» **Task brief**: Below are entries. Reproduce exactly the lines between the line holding "(** The values" and the line holding "Inductive response : Type", inclusive, and only those.

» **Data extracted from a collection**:
=== Section Start ===

(** * ProxmoxMCP: the guest-agent command executor

    A shallow embedding of [VMConsoleManager.execute_command]
    (src/proxmox_mcp/tools/vm_console.py) and the properties its
    specification states about it.

    The method talks to one collaborator, the Proxmox API handle, three
    times at most (status query, [exec] submission, [exec-status] poll),
    sleeps once in between, and turns whatever happens into either a result
    dictionary or a [ValueError]/[RuntimeError].  The embedding keeps that
    shape: Python values and exceptions are data, the collaborator is a
    record of functions returning an outcome, and the method runs in a small
    monad that records the calls it makes and carries the exception raised. *)

From stdpp Require Import base strings gmap pretty.
From Stdlib Require Import ZArith Ascii.

(** ** Python values *)

(** The values that cross the collaborator boundary.  [VOther] stands for
    any object the method only ever tests for truth or renders with [str]
    (a list, a float, a nested mapping held in a field, ...): it carries
    what [bool(x)] and [str(x)] give.  Such an object is taken not to be a
    [str] subclass, so it never compares equal to a string. *)
Inductive value : Type :=
| VNone
| VBool (b : bool)
| VInt (n : Z)
| VStr (s : string)
| VOther (truthy : bool) (rendering : string).

(** What the poll hands back: [isinstance(console, dict)] is [Mapping]. *)
Inductive response : Type :=
| Mapping (d : gmap string value)
| Plain (v : value).

(** ** Exceptions *)

(** Classes below [Exception]; [Derived] is a subclass declared by a library
    (the API client's own errors, [json.JSONDecodeError], ...).  Signals
    that do not derive from [Exception] ([KeyboardInterrupt],
    [asyncio.CancelledError]) are no failure of the collaborator and are not
    part of the model. *)
Inductive exn_class : Type :=
| Exception
| ValueError
| RuntimeError
| KeyError
| Derived (name : string) (base : exn_class).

=== Section End ===

» **Response area**:
(** The values that cross the collaborator boundary.  [VOther] stands for
    any object the method only ever tests for truth or renders with [str]
    (a list, a float, a nested mapping held in a field, ...): it carries
    what [bool(x)] and [str(x)] give.  Such an object is taken not to be a
    [str] subclass, so it never compares equal to a string. *)
Inductive value : Type :=
| VNone
| VBool (b : bool)
| VInt (n : Z)
| VStr (s : string)
| VOther (truthy : bool) (rendering : string).

(** What the poll hands back: [isinstance(console, dict)] is [Mapping]. *)
Inductive response : Type :=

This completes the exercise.